Pandanganku melayang ke istri baruku. Persetan, bahkan kantong sampah pun tidak akan menyembunyikan kecantikannya. Setidaknya dia tertutup.
"Pakaian itu akan cocok," gumamku. Sebelum dia bisa melesat kembali ke kamar kecil, aku memerintahkan, "Kemarilah."
Tess menghela nafas tapi menurut dan berdiri di depanku. Dengan jari yang bengkok, aku memberi isyarat padanya untuk membungkuk. Kali ini dia memutar matanya saat dia melakukan apa yang Aku katakan. Saat dia sudah mencapai jarak, aku melingkarkan jariku di belakang lehernya dan menariknya lebih dekat agar aku bisa menciumnya. Aku menjaganya tetap layak.

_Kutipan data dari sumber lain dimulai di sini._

(* ===== verification/StoreOps.v ===== *)
(** * What the storage commands do to the item store

    do_store_item (src/slabs_curd/memcached.c) as an operation on the map from keys
    to items that [StoreSpec] specifies: every command's answer, its effect on the
    map and on the references, and the data append and prepend build. *)

From S2P Require Import Prelude Decimal Hash Heap Assoc Settings Slabs BipBuffer Items Store StoreInv StoreSpec.

(** Writes to the bytes of an item beyond its key. *)
Definition with_body (b : list Z) (i : item) : item := i <| body := b |>.
Definition same_key (b : list Z) (i : item) : Prop :=
  bytes_ok b /\ nkey i <= Z.of_nat (length b) /\ take (Z.to_nat (nkey i)) b = ITEM_key i.

Section store.
Context (cfg : settings) (hash : hash_func) `{!HashFunction hash} (cap : bound).
Abbreviation store_inv := (store_inv cfg hash cap).
Abbreviation core_inv := (core_inv cfg hash cap).
Abbreviation does := (does cfg hash cap).

Lemma does_refs {A} (op : M st A) s a m refs refs' : (forall x, refs x = refs' x) ->
  does op s a m refs -> does op s a m refs'.
Proof.
  intros E (Q & F & s' & Eq & [I HQ] & Ef). exists Q, F, s'. split; [done|].
  split; [split; [by eapply core_inv_ext|done]|]. eapply effect_weaken; [exact Ef|].
  intros y. unfold used. by rewrite E.
Qed.

Lemma core_body m Q F refs s x b : core_inv m Q F refs s -> used m refs x -> same_key b (geti (mem s) x) ->
  core_inv m Q F refs (with_mem s (seti (mem s) x (with_body b))).
Proof.
  intros I Hx (Hb & Hn & Hk). set (s' := with_mem _ _).
  pose proof (ci_live _ _ _ _ _ _ _ _ I x Hx) as Hlx. pose proof Hlx as (_ & _ & HF & _).
  assert (forall y, y <> x -> geti (mem s') y = geti (mem s) y) as Hne
    by (intros y Hy; apply geti_seti_ne; congruence).
  assert (geti (mem s') x = with_body b (geti (mem s) x)) as Ex by apply geti_seti_eq.
  assert (item_ok (geti (mem s') x)) as Hok.
  { rewrite Ex. destruct (live_ok _ _ _ _ _ _ _ _ _ I Hx) as [_ ?]. split; [done|]. simpl. lia. }
  assert (forall y, h_next (geti (mem s) y) = h_next (geti (mem s') y) /\ ikey (mem s) y = ikey (mem s') y /\
    ITEM_ntotal (geti (mem s') y) = ITEM_ntotal (geti (mem s) y)) as Hag.
  { intros y. destruct (decide (y = x)) as [->|Hy].
    - unfold ikey. rewrite Ex. split_and!; [done|by rewrite <- Hk|done].
    - unfold ikey. by rewrite Hne. }
  split; try apply I.
  - eapply slab_inv_heap; [apply I|]. intros i y Hi Hy. apply Hne. intros ->. by apply (HF i).
  - intros y j Hj. destruct (ci_held _ _ _ _ _ _ _ _ I y j Hj) as (H1 & H2 & H3 & H4).
    unfold held_chunk. by rewrite Hne by by intros ->.
  - intros y Hy. pose proof (ci_whole _ _ _ _ _ _ _ _ I y Hy).
    destruct (decide (y = x)) as [->|Hyx]; [by rewrite Ex|by rewrite Hne].
  - eapply table_rep_frame_key; [apply I|]. intros k y Hy. destruct (Hag y) as (E1 & E2 & _).
    split_and!; [done|done| |].
    + destruct (decide (y = x)) as [->|Hyx]; [done|]. rewrite Hne by done.
      eapply live_ok; [exact I|]. left. by exists k.
    + apply seti_dom. by destruct (table_item _ _ _ _ _ _ (ci_table _ _ _ _ _ _ _ _ I) Hy) as (_ & _ & _ & ?).
  - eapply queue_frame; [apply I|done|]. intros c y Hy.
    destruct (decide (y = x)) as [->|Hyx]; [by rewrite Ex|by rewrite Hne].
  - intros y Hy. pose proof (ci_live _ _ _ _ _ _ _ _ I y Hy) as Hly. unfold live_item in *.
    destruct (decide (y = x)) as [->|Hyx]; [|by rewrite Hne].
    destruct Hly as (Hc1 & Hly). split; [by rewrite Ex|]. rewrite Ex in *. destruct Hly as (?&?&?&?&?&?&?&?&?). by split_and!.
  - etransitivity; [exact (ci_bytes _ _ _ _ _ _ _ _ I)|]. f_equal. apply sum_ntotal_ext. intros y _. by destruct (Hag y) as (_ & _ & ?).
  - intros y. destruct (decide (y = x)) as [->|Hyx]; [rewrite Ex; exact Hb|rewrite Hne by done; apply (ci_bodies _ _ _ _ _ _ _ _ I y)].
Qed.

Lemma store_body m Q F refs s x b : store_inv m Q F refs s -> used m refs x -> same_key b (geti (mem s) x) ->
  store_inv m Q F refs (with_mem s (seti (mem s) x (with_body b))).
Proof. intros [I HQ] Hx Hb. split; [by apply core_body|done]. Qed.
End store.

Section commands.
Context (cfg : settings) (hash : hash_func) `{!HashFunction hash} (cap : bound).
Abbreviation store_inv := (store_inv cfg hash cap).
Abbreviation does := (does cfg hash cap).
Abbreviation inv := (fun m refs s => exists Q F, store_inv m Q F refs s).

Ketika Aku menarik kembali dan mendapatkan pemandangan belahan dada dari blus sutra yang terlalu rendah, Aku menggeram, "Tidak ke atas."
Tess menyipitkan matanya ke arahku saat dia menegakkan tubuh. "Apakah kamu tidak memiliki pekerjaan yang harus dilakukan?"
"Ini hari Minggu," aku mengingatkannya. "Ngomong-ngomong, apa yang ingin kamu makan untuk makan siang?"